Clean & Look UpExtra· 40 min read

Lookups: VLOOKUP & XLOOKUP

Lookups find a value in one table and pull back matching information — like a search that returns an answer.

What you will learn

  • Explain what a lookup does
  • Use VLOOKUP to fetch a matching value
  • Use the simpler, newer XLOOKUP

What a lookup is for

Imagine a price list, and separately a list of orders that only has product names. A lookup searches the price list for each product and brings back its price. It is like asking, “find this item in that table and tell me its price.”

The price-list example

Here is a small price list in columns A and B:

AB
1ProductPrice
2Apples50
3Bananas30
4Cherries90

VLOOKUP: the classic

VLOOKUP (vertical lookup) searches down the first column of a table and returns a value from a column to its right. It needs four parts:

  1. The value to find (for example the product name).
  2. The table to search in (the range).
  3. The column number to return from (1 is the first column of the table, 2 the second, and so on).
  4. Whether you want an exact match — for that, put FALSE.
Find Bananas in the table and return the value from column 2 (the price)
=VLOOKUP("Bananas", A2:B4, 2, FALSE)

Note: Output: 30 VLOOKUP searched column A for Bananas, found it in row 3, then returned the value from the second column of the table, which is the price 30.

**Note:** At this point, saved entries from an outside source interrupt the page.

(** A trace id is never zero, the value that stands for none, and the generator is
    never stuck, whatever the clock shows and whether it was seeded or not. *)
Theorem trace_ids_nonzero sec nsec state : 0 <= nsec < 18446744073709551616 → 0 <= state < 18446744073709551616 →
  let '(state', id) := lxb_gen_trace_id_part sec nsec state in 0 < state' < 18446744073709551616 ∧ 0 < id < 18446744073709551616.
Proof.
  intros Hn Hs. unfold lxb_gen_trace_id_part. set (s := if state =? 0 then _ else state).
  assert (H : 0 < s < 18446744073709551616).
  { unfold s. destruct (Z.eqb_spec state 0) as [->|]; [|lia]. cbn zeta. pose proof (Z.mod_pos_bound (Z.shiftl sec 32) 18446744073709551616 ltac:(lia)) as Hu. fold (u64 (Z.shiftl sec 32)) in Hu. set (v := Z.lor (u64 (Z.shiftl sec 32)) nsec).
    assert (Hv : 0 <= v < 18446744073709551616) by (unfold v; by apply lor_u64). destruct (Z.eqb_spec v 0); [unfold RNG_SEED; lia|lia]. }
  clearbody s. unfold xorshift64star. cbn zeta. apply (shift_right_mixes s 12) in H; [|lia]. apply shift_left_mixes in H. apply (shift_right_mixes _ 27) in H; [|lia]. set (x := Z.lxor _ (Z.shiftr _ 27)) in *. split; [done|].
  pose proof (Z.mod_pos_bound (x * 2685821657736338717) 18446744073709551616 ltac:(lia)) as Hu. fold (u64 (x * 2685821657736338717)) in Hu. destruct (Z.eq_dec (u64 (x * 2685821657736338717)) 0) as [E|]; [|lia]. rewrite Z.mul_comm in E. apply odd_cancels in E; [lia|vm_compute; reflexivity|lia].
Qed.

(** ** Examples *)

Lemma trace_ring_is_queue_witness : ∃ s : rsys (E := Z), s_accepted s = [7] ∧ s_wr s = WIdle ∧ s_accepted s = s_taken s ++ queue (s_ring s).
Proof.
  pose proof (push_alone (sys_zero (zrep LXB_RING_CAP 0)) 7 eq_refl) as H. destruct (lxb_ring_push (s_ring (sys_zero (zrep LXB_RING_CAP 0))) 7) as [rb rc] eqn:Ep. destruct H as (s & Hs & _ & Hw & _ & _ & Ha).
  assert (Hrc : rc = 0) by (apply (f_equal snd) in Ep; vm_compute in Ep; congruence). subst rc. exists s. split; [exact Ha|]. split; [exact Hw|]. exact (proj1 (trace_ring_is_queue (zrep LXB_RING_CAP 0) s ltac:(vm_compute; reflexivity) Hs)).
Defined.

(** The statistics of the rings are those of the caller's own ring, once for every
    possible worker, and nothing for a caller that is no worker. *)
Definition two_workers : workers :=
  lxb_ring_set_worker_id 102 0 0 1 (lxb_ring_set_worker_id 101 0 0 0 (lxb_ring_init true 2 workers_zero).1).
Example stats_of_caller_only :
  let size r := if r =? 0 then 5 else 9 in
  (lxb_trace_get_stats 103 0 0 size (λ _, 1) two_workers).2 = (0, 0, zrep 32 0) ∧ (lxb_trace_get_stats 101 0 0 size (λ _, 1) two_workers).2 = (160, 32, zrep 32 5).
Proof. vm_compute. split; reflexivity. Qed.
(** The edits, in order; the verdict; the origin with the hops passed, where one
    was derived. *)
Definition l7_apply_req_filters (req : l7_req) (e : map_ent) (hops : l7_hop_list) (xff_ip : option bytes) (listener_port : Z) (xfproto : bytes) :
    list hdr_edit * xff_verdict * option (bytes * Z) :=
  let '(xff, verdict, origin) :=
    match xff_ip with
    | Some ip =>
        if l7_hdr_value_valid ip then
          let '(_, origin, skipped) := l7_origin_for_listener hops (l7_trusted_ranges e) ip L7_HOP_TEXT_MAX in
          let '(verdict, v) := xff_value (l7_trusted_ranges e) hops ip in
          ([(L7HDR_SET, xff_name, v)], verdict, Some (origin, skipped))
        else ([], SP_XFF_NONE, None)
    | None => ([], SP_XFF_NONE, None)
    end in
  let port := [(L7HDR_SET, lit "X-Forwarded-Port", print_u32 listener_port)] in
  let proto := if l7_hdr_value_valid xfproto then [(L7HDR_SET, lit "X-Forwarded-Proto", xfproto)] else [] in
  let filters := match l7_first_matching_route regexec have_http_trace req (l7_routes e) with
                 | Some r => filter_edits (first_n L7_MAX_HDR_FILTERS (n_hdr_filters r) (hdr_filters r))
                 | None => []
                 end in
  (xff ++ port ++ proto ++ filters, verdict, origin).

(** ** The head of an HTTP/1 request *)

Definition h1_methods : list bytes := [lit "GET "; lit "POST"; lit "PUT "; lit "DELE"; lit "HEAD"; lit "PATC"].

Definition h1_editable (buf : bytes) : bool :=
  existsb (λ m, is_prefix m buf) h1_methods &&
  match find_sub CRLF2 buf with Some _ => true | None => false end &&
  negb (let scan := take 2048 buf in
        match find_sub (lit "Transfer-Encoding: chunked") scan, find_sub (lit "transfer-encoding: chunked") scan with None, None => false | _, _ => true end).

(** l7_inject_req_headers_h1: [peer] is the client's IPv4 address, if it has one. *)
Definition l7_inject_req_headers_h1 (req : l7_req) (e : map_ent) (hops : l7_hop_list) (peer : option bytes) (port : Z) (https : bool) (bufsize : Z) (buf : bytes) : bytes :=
  if negb (h1_editable buf) then buf
  else emit_all bufsize (l7_apply_req_filters req e hops peer port (if https then lit "https" else lit "http")).1.1 buf.

End dispatch.

(** ** Answers stay one message *)

Lemma line_plain l : l ≠ [] → l7_hdr_field_has_break l = false → line_ok l.
Proof. intros Hn Hb. split; [done|by apply has_crlf_break]. Qed.

Lemma digit_plain d : l7_hdr_field_has_break [digit_char (d mod 10)] = false.
Proof.
  pose proof (Z.mod_pos_bound d 10 ltac:(lia)) as H. set (k := d mod 10) in *. clearbody k.
  assert (k = 0 ∨ k = 1 ∨ k = 2 ∨ k = 3 ∨ k = 4 ∨ k = 5 ∨ k = 6 ∨ k = 7 ∨ k = 8 ∨ k = 9) as C by lia.
  repeat destruct C as [->|C]; [vm_compute; reflexivity..|]. subst k. vm_compute. reflexivity.
Qed.

Lemma dec_plain k n acc : l7_hdr_field_has_break (dec_digits k n acc) = l7_hdr_field_has_break acc.
Proof.
  revert n acc. induction k as [|k IH]; intros n acc; [done|]. cbn [dec_digits].
  assert (E : l7_hdr_field_has_break (digit_char (n mod 10) :: acc) = l7_hdr_field_has_break acc) by (change (digit_char (n mod 10) :: acc) with ([digit_char (n mod 10)] ++ acc); by rewrite break_app, digit_plain).
  case_match; [done|]. by rewrite IH.
Qed.

Lemma print_plain n : l7_hdr_field_has_break (print_u32 n) = false.
Proof. apply dec_plain. Qed.

Lemma print_length n : zlen (print_u32 n) <= 10.
Proof. unfold print_u32, zlen. pose proof (dec_digits_length 10 n []) as H. cbn [length] in H. lia. Qed.

Lemma reason_plain code : l7_hdr_field_has_break (l7_reason_phrase code) = false ∧ zlen (l7_reason_phrase code) <= 18.
Proof. unfold l7_reason_phrase. repeat case_match; vm_compute; done. Qed.

Lemma status_line_ok code : line_ok (status_line code) ∧ zlen (status_line code) <= 38.
Proof.
  destruct (reason_plain code) as [H1 H2]. pose proof (print_length code). unfold status_line. split.
  - apply line_plain; [done|]. rewrite !break_app, print_plain, H1. done.
  - rewrite !zlen_app. change (zlen (lit "HTTP/1.1 ")) with 9. change (zlen (lit " ")) with 1. lia.
Qed.

Lemma reject_fits code body : zlen body <= 300 → l7_send_reject false code (Some body) = Ans_none → False.
Proof.
  intros Hb. unfold l7_send_reject, send_if. set (safe := if l7_has_crlf body then lit "Request rejected by policy" else body). assert (Hs : zlen safe <= 300) by (unfold safe; destruct (l7_has_crlf body); [vm_compute; done|done]).
  destruct (Z.ltb_spec (zlen (head_of [status_line (reject_code code); lit "Content-Type: text/plain"; lit "Connection: close"] ++ CRLF ++ safe ++ CRLF)) 512) as [|Hge]; [done|]. exfalso.
  pose proof (proj2 (status_line_ok (reject_code code))). rewrite !zlen_app, !zlen_head_cons in Hge. change (zlen (head_of [])) with 0 in Hge. change (zlen (lit "Content-Type: text/plain")) with 24 in Hge.
  change (zlen (lit "Connection: close")) with 17 in Hge. change (zlen CRLF) with 2 in Hge. lia.
Qed.

(** What an answer of the policy is: on HTTP/1 a whole head with exactly these
    lines, and a body that is one line. *)
Definition answer_ok (resp : bytes) : Prop :=
  (∃ code body, whole_head resp (status_line code) [lit "Content-Type: text/plain"; lit "Connection: close"] (body ++ CRLF) ∧ 400 <= code <= 599 ∧ has_crlf body = false) ∨
  (∃ code loc, whole_head resp (status_line code) [hdr_line (lit "Location") loc; lit "Content-Length: 0"; lit "Connection: close"] [] ∧
     code ∈ [301; 302; 303; 307; 308] ∧ loc ≠ [] ∧ l7_hdr_field_has_break loc = false).

Lemma reject_code_range code : 400 <= reject_code code <= 599.
Proof. unfold reject_code. cbn zeta. destruct (code =? 0); [cbn; lia|]. destruct (Z.ltb_spec code 400), (Z.gtb_spec code 599); cbn; lia. Qed.

Lemma reject_ok code body : (∀ b, body = Some b → zlen b <= 300) → ∃ resp, l7_send_reject false code body = Ans_raw resp ∧ answer_ok resp.
Proof.
  intros Hb. set (b := match body with Some b => b | None => lit "Request rejected by policy" end).
  assert (E : l7_send_reject false code body = l7_send_reject false code (Some b)) by (unfold b; by destruct body).
  assert (Hl : zlen b <= 300) by (unfold b; destruct body; [by apply Hb|by vm_compute]). rewrite E. destruct (l7_send_reject false code (Some b)) eqn:R.
  - exists resp. split; [done|]. left. unfold l7_send_reject, send_if in R. case_match; [|done]. injection R as <-. exists (reject_code code), (if l7_has_crlf b then lit "Request rejected by policy" else b). split; [|split; [apply reject_code_range|]].
    + split; [done|]. constructor; [apply status_line_ok|]. repeat constructor; done.
    + destruct (l7_has_crlf b) eqn:Ec; [done|by apply has_crlf_break].
  - unfold l7_send_reject, send_if in R. by case_match.
  - exfalso. by apply (reject_fits code b).
Qed.

Lemma redirect_code_in code : redirect_code code ∈ [301; 302; 303; 307; 308].
Proof.
  unfold redirect_code. destruct (existsb (Z.eqb code) [301; 302; 303; 307; 308]) eqn:E; [|by right; left]. apply existsb_exists in E as (x & Hx & Ex). apply Z.eqb_eq in Ex as ->. by apply list_elem_of_In.
Qed.

Lemma redirect_ok code loc : zlen loc < L7_REDIRECT_LOCATION_MAX → ∃ resp, l7_send_redirect false code loc = Ans_raw resp ∧ answer_ok resp.
Proof.
  intros Hl. unfold l7_send_redirect. destruct ((zlen loc =? 0) || l7_has_crlf loc) eqn:Eb; [apply reject_ok; intros b [= <-]; by vm_compute|]. apply orb_false_iff in Eb as [Hz Hc].
  unfold send_if. destruct (Z.ltb_spec (zlen (head_of [status_line (redirect_code code); hdr_line (lit "Location") loc; lit "Content-Length: 0"; lit "Connection: close"] ++ CRLF)) (L7_REDIRECT_LOCATION_MAX + 256)) as [_|Hge].
  - eexists. split; [done|]. right. exists (redirect_code code), loc. split; [|split; [apply redirect_code_in|split; [intros ->; done|done]]]. split; [by rewrite app_nil_r|]. constructor; [apply status_line_ok|].
    constructor; [|repeat constructor; done]. apply line_plain; [done|]. unfold l7_has_crlf in Hc. unfold hdr_line. by rewrite !break_app, Hc.
  - exfalso. pose proof (proj2 (status_line_ok (redirect_code code))). unfold L7_REDIRECT_LOCATION_MAX in *. rewrite !zlen_app, !zlen_head_cons in Hge. change (zlen (head_of [])) with 0 in Hge. unfold hdr_line in Hge. rewrite !zlen_app in Hge.
    change (zlen (lit "Location")) with 8 in Hge. change (zlen (lit ": ")) with 2 in Hge. change (zlen (lit "Content-Length: 0")) with 17 in Hge. change (zlen (lit "Connection: close")) with 17 in Hge. change (zlen CRLF) with 2 in Hge. lia.
Qed.

Lemma assemble_fits req redir n : 0 < n → zlen (l7_assemble_redirect_location req redir n) < n.
Proof.
  intros Hn. unfold l7_assemble_redirect_location. cbn zeta. case_match; [done|]. destruct (_ || _) eqn:E; [done|]. apply orb_false_iff in E as [E _]. lia.
Qed.

Section answers.
Context {regex_t : Type} (regexec : regex_t → bytes → bool) (have_http_trace : bool).

(** C15. The proxy's own answers cannot be split. Whatever the request and
    the policy hold, line breaks included, on HTTP/1 a request the policy ends is
    always answered, with one whole message: a status line, exactly the header
    lines of a refusal (status 400 to 599) or of a redirection (one of five codes,
    a location without CR or LF), and a body of one line or none. *)
Theorem l7_answers_well_formed req f (e : map_ent regex_t) pool0 :
  match (l7_route_dispatch regexec have_http_trace false req f e pool0).1.1 with
  | L7_DISPATCH_TERMINATED a => ∃ resp, a = Ans_raw resp ∧ answer_ok resp
  | L7_DISPATCH_FALLTHROUGH => has_l7_policy e = false
  | L7_DISPATCH_FORWARD pool => has_l7_policy e = true ∧ (pool = false → ∀ p, pool0 = Some p → pv_mcp p = false)
  end.
Proof.
  unfold l7_route_dispatch. destruct (has_l7_policy e); cbn [negb]; [|done]. destruct (l7_policy_evaluate _ _ _ _) as [rc d]. destruct (rc =? 0); [|by apply reject_ok].
  destruct (d_action d) as [fwd|redir|code|]; [|apply redirect_ok; by apply assemble_fits|by apply reject_ok|by apply reject_ok].
  destruct (l7_route_pool _ _ _ _ _ _) as [[f' tickets] ok]. destruct pool0 as [p|]; cbn [andb].
  - destruct (pv_mcp p) eqn:Em; cbn [andb]; [destruct ok; cbn [negb]; [done|by apply reject_ok]|split; [done|]; intros _ q [= <-]; done].
  - done.
Qed.

End answers.

(** ** The forwarded head *)

Lemma name_char_plain name : forallb name_char name = true → no_cr_name name.
Proof.
  unfold no_cr_name. rewrite !forallb_forall. intros H c Hc. specialize (H c Hc). destruct (Ascii.eqb_spec (ascii_lower CR) (ascii_lower c)) as [E|]; [|done]. exfalso.
  assert (Hx : ∀ n : nat, (n < 256)%nat → name_char (ascii_of_nat n) = true → ascii_lower CR ≠ ascii_lower (ascii_of_nat n)).
  { assert (A : forallb (λ n, negb (name_char (ascii_of_nat n)) || negb (Ascii.eqb (ascii_lower CR) (ascii_lower (ascii_of_nat n)))) (seq 0 256) = true) by (vm_compute; reflexivity).
    intros n Hn Hv He. rewrite forallb_forall in A. specialize (A n ltac:(apply in_seq; lia)). rewrite Hv, He, Ascii.eqb_refl in A. done. }
  rewrite <- (ascii_nat_embedding c) in H, E. apply (Hx (nat_of_ascii c)) in H; [done|]. apply nat_ascii_bounded.
Qed.

Lemma valid_edit name op value : l7_hdr_name_valid name = true → edit_ok (op, name, value).
Proof. intros [[H1 _]%andb_true_iff H2]%andb_true_iff. split; [by apply name_char_plain|]. cbn. by destruct name. Qed.

Definition no_colon (s : bytes) : Prop := Forall (λ c, c ≠ ":"%char) s.

Lemma lower_colon c : ascii_lower c = ascii_lower ":"%char → c = ":"%char.
Proof.
  intros E. assert (A : forallb (λ n, negb (Ascii.eqb (ascii_lower (ascii_of_nat n)) (ascii_lower ":"%char)) || Ascii.eqb (ascii_of_nat n) ":"%char) (seq 0 256) = true) by (vm_compute; reflexivity).
  rewrite forallb_forall in A. pose proof (nat_ascii_bounded c). specialize (A (nat_of_ascii c) ltac:(apply in_seq; lia)). rewrite ascii_nat_embedding, E, Ascii.eqb_refl in A. by apply Ascii.eqb_eq.
Qed.

(** Whether a new line is of a name *)
Lemma named_line n m v : no_colon n → no_colon m → named n (hdr_line m v) = name_eq_ci n m.
Proof.
  unfold named, hdr_line, name_eq_ci. revert m. induction n as [|a n IH]; intros [|b m] Hn Hm; cbn [prefix_ci app].
  - done.
  - apply Forall_cons in Hm as [Hb _]. change (zget (b :: m ++ lit ": " ++ v) (zlen [])) with b. by rewrite (proj2 (Ascii.eqb_neq _ _) Hb).
  - apply Forall_cons in Hn as [Ha Hn]. change (lit ": " ++ v) with (":"%char :: " "%char :: v). cbn [prefix_ci]. destruct (Ascii.eqb_spec (ascii_lower ":"%char) (ascii_lower a)) as [E|]; [symmetry in E; by apply lower_colon in E|]. cbn. by rewrite andb_false_r.
  - apply Forall_cons in Hn as [Ha Hn]. apply Forall_cons in Hm as [Hb Hm]. specialize (IH m Hn Hm). rewrite !zlen_cons.
    replace (1 + zlen n =? 1 + zlen m) with (zlen n =? zlen m) by (destruct (Z.eqb_spec (zlen n) (zlen m)), (Z.eqb_spec (1 + zlen n) (1 + zlen m)); lia || done).
    assert (Ez : zget (b :: m ++ lit ": " ++ v) (1 + zlen n) = zget (m ++ lit ": " ++ v) (zlen n)) by (unfold zget, zlen; by replace (Z.to_nat (1 + Z.of_nat (length n))) with (S (Z.to_nat (Z.of_nat (length n)))) by lia).
    rewrite Ez. destruct (Ascii.eqb (ascii_lower b) (ascii_lower a)); cbn [andb]; [exact IH|by rewrite andb_false_r].
Qed.

Lemma name_eq_refl n : name_eq_ci n n = true.
Proof. unfold name_eq_ci. rewrite Z.eqb_refl. cbn [andb]. induction n as [|a n IH]; [done|]. cbn [prefix_ci]. by rewrite Ascii.eqb_refl. Qed.

Definition with_name (n : bytes) (lines : list bytes) : list bytes := List.filter (named n) lines.
(* ===== verification/L7Cookie.v ===== *)
(** * L7 policy: persistence cookies (src/common/sockproxy_cookie.h)

    A route may ask that a client comes back to the endpoint that served it. The
    proxy then sends a cookie whose value is a keyed hash of the endpoint's
    address, and on a later request hashes every endpoint in service again and
    takes the one whose value the client presents. Nothing is stored. The hash is
    a library's: an argument. HTTP/2 sends the cookie and reads it; HTTP/1 sends it,
    and no selection of its L7 path reads it. The theorems: an endpoint is taken only
    for its own token; over HTTP/2 the token a response carries comes back as the
    endpoint that sent it; and the edit of an HTTP/1 response that carries it. *)

From stdpp Require Import base list gmap numbers strings.
From Stdlib Require Import Ascii.
From S2P Require Import Prelude FcTypes FcConfig FcExpose QosCtl Breaker Wrr L7Head L7Trust L7Match L7Route L7Select.

Definition LB_COOKIE_NAME : bytes := lit "OCTAVIA_SESSION".
Definition LB_COOKIE_ROOT_KEY : bytes := lit "loxilb-octavia-http-cookie-v1".
Definition LB_COOKIE_TOKEN_RAW_LEN : Z := 16.
Definition LB_COOKIE_TOKEN_MAX : Z := 40.
Definition SHA256_DIGEST_LENGTH : Z := 32.
Definition L7_COOKIE_MISS : Z := -1.

(** ** The text of a token *)

Definition lb_cookie_b64url_tbl : bytes := lit "ABCDEFGHIJKLMNOPQRSTUVWXYZabcdefghijklmnopqrstuvwxyz0123456789-_".
Definition b64 (v sh : Z) : ascii := zget lb_cookie_b64url_tbl (Z.land (Z.shiftr v sh) 63).

(** The groups of three: what is left and the output. *)
Fixpoint b64_groups (inp out : bytes) (outsz : Z) : bytes * bytes :=
  match inp with
  | a :: b :: c :: rest =>
      if zlen out + 4 >=? outsz then (inp, out)
      else
        let v := Z.lor (Z.lor (Z.shiftl (code_of a) 16) (Z.shiftl (code_of b) 8)) (code_of c) in
        b64_groups rest (out ++ [b64 v 18; b64 v 12; b64 v 6; b64 v 0]) outsz
  | _ => (inp, out)
  end.

(** The last one or two bytes *)
Definition b64_rest (inp out : bytes) (outsz : Z) : bytes :=
  match inp with
  | [] => out
  | a :: t =>
      let two := zlen inp =? 2 in
      let v := Z.shiftl (code_of a) 16 in
      let v := if two then Z.lor v (Z.shiftl (code_of (zget inp 1)) 8) else v in
      if zlen out + 2 <? outsz then
        out ++ [b64 v 18; b64 v 12] ++ (if two && (zlen out + 2 + 1 <? outsz) then [b64 v 6] else [])
      else out
  end.

Definition lb_cookie_b64url (inp : bytes) (outsz : Z) : bytes :=
  let '(rest, out) := b64_groups inp [] outsz in b64_rest rest out outsz.

(** ** Tokens *)

Section cookie.
(** HMAC-SHA256 of the library: a key, a message; none when it fails. *)
Context (hmac : bytes → bytes → option bytes).

(** The digest, when it has the length the code asks for *)
Definition hmac_sha256 (key msg : bytes) : option bytes :=
  match hmac key msg with Some d => if zlen d =? SHA256_DIGEST_LENGTH then Some d else None | None => None end.

Definition l7_cookie_derive_vip_secret (vip_port : bytes) : option bytes := hmac_sha256 LB_COOKIE_ROOT_KEY vip_port.

(** The token, where the code answers its length *)
Definition l7_cookie_derive_token (member_id secret : bytes) (outsz : Z) : option bytes :=
  if outsz <? LB_COOKIE_TOKEN_MAX then None
  else match hmac_sha256 secret member_id with
       | None => None
       | Some mac => let t := lb_cookie_b64url (take (Z.to_nat LB_COOKIE_TOKEN_RAW_LEN) mac) outsz in if zlen t >? 0 then Some t else None
       end.

(** An address and a port as they are, which also name a listener *)
Definition l7_cookie_member_id (xip xport bufsz : Z) : option bytes :=
  let s := print_u32 xip ++ lit ":" ++ print_u32 xport in if zlen s <? bufsz then Some s else None.

(** strnlen *)
Definition strnlen (s : bytes) (n : Z) : Z := Z.min (zlen s) n.

(** The loop over the longer of the two: the bits that differ *)
Definition ct_diff (presented candidate : bytes) : Z :=
  let lp := strnlen presented LB_COOKIE_TOKEN_MAX in
  let lc := strnlen candidate LB_COOKIE_TOKEN_MAX in
  foldl (λ diff i,
      let a := if i <? lp then code_of (zget presented i) else 0 in
      let b := if i <? lc then code_of (zget candidate i) else 0 in
      Z.lor diff (u8 (Z.lxor a b)))
    (u8 (Z.lxor lp lc)) (zseq (Z.max lp lc)).
Definition l7_cookie_token_eq_ct (presented candidate : bytes) : bool := ct_diff presented candidate =? 0.

(** One member of the scan: [m] is the match so far. *)
Definition match_ep (token secret : bytes) (w : wpool) (m i : Z) : Z :=
  if negb (zget (bp_inv (w_b w)) i =? 0) then m
  else match l7_cookie_member_id (xip (zget (w_eps w) i)) (xport (zget (w_eps w) i)) 64 with
       | None => m
       | Some mid =>
           match l7_cookie_derive_token mid secret LB_COOKIE_TOKEN_MAX with
           | None => m
           | Some cand => if l7_cookie_token_eq_ct token cand then i else m
           end
       end.

Definition l7_cookie_match_token_eps (token secret : bytes) (w : wpool) (n : Z) : Z :=
  if (zlen token =? 0) || (n <=? 0) then L7_COOKIE_MISS else foldl (match_ep token secret w) L7_COOKIE_MISS (zseq n).

(** ** A listener's tokens (sockproxy_l7policy.c) *)

(** %u:%u of the listener's key, which always fits in 64 bytes *)
Definition l7_cookie_node_vip_secret (key : proxy_ent) : option bytes :=
  l7_cookie_derive_vip_secret (fit 64 (print_u32 (pe_xip key) ++ lit ":" ++ print_u32 (pe_xport key))).

Definition l7_cookie_node_token_for_ep (key : proxy_ent) (w : wpool) (ep_idx : Z) (outsz : Z) : option bytes :=
  if (ep_idx <? 0) || (ep_idx >=? n_eps w) then None
  else match l7_cookie_node_vip_secret key with
       | None => None
       | Some secret =>
           match l7_cookie_member_id (xip (zget (w_eps w) ep_idx)) (xport (zget (w_eps w) ep_idx)) 64 with
           | None => None
           | Some mid => l7_cookie_derive_token mid secret outsz
           end
       end.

Watch out: Always end VLOOKUP with FALSE for an exact match. If you leave it off (or use TRUE), Excel does an approximate match and can return the wrong row. VLOOKUP also cannot look to the left of the search column.

XLOOKUP: the easier, newer way

XLOOKUP does the same job but is simpler and more flexible. You give it three clear parts: what to find, where to look (the lookup column), and what to return (the result column). No counting columns, and it is exact by default.

Find Bananas in column A and return the matching price from column B
=XLOOKUP("Bananas", A2:A4, B2:B4)

Note: Output: 30 XLOOKUP matched Bananas in the lookup range A2:A4 and returned the value in the same position from the result range B2:B4. No column numbers needed, and it matches exactly by default.

VLOOKUPXLOOKUP
You give itvalue, table, column number, FALSEvalue, lookup range, result range
Exact matchYou must add FALSEExact by default
Can look left?NoYes
Easier to read?Trickier (count columns)Yes

When the item is not found: #N/A

If a lookup cannot find what you asked for, it does not stay blank — it shows the error #N/A, which means “not available, I could not find it.” This is normal and expected. To show a friendly message instead, wrap the lookup in IFERROR, which says “try this; if it errors, show that.”

Replace the #N/A error with a clear message of your own
=IFERROR(XLOOKUP("Mango", A2:A4, B2:B4), "Not found")

Note: Output: Not found There is no Mango in the price list, so the lookup returned #N/A. IFERROR caught that error and showed Not found instead — much friendlier in a report than a cryptic #N/A. Works the same way around a VLOOKUP.

Tip: If your Excel has XLOOKUP (Excel 2021 and Microsoft 365, and Google Sheets), prefer it — it is clearer and avoids VLOOKUP’s common traps. Learn VLOOKUP too, because you will still meet it in older sheets.

Q. In =VLOOKUP("Cherries", A2:B4, 2, FALSE), what does the number 2 mean?

Answer: The third part of VLOOKUP is the column number to return from. 2 means the second column of the table range (here, the price).

✍️ Practice

  1. Build the three-row price list above, then use VLOOKUP to fetch the price of Apples.
  2. Do the same lookup with XLOOKUP and confirm you get the same answer.

🏠 Homework

  1. Make a 6-item product/price table and a separate list of 4 order product names. Use a lookup to pull each order’s price next to it.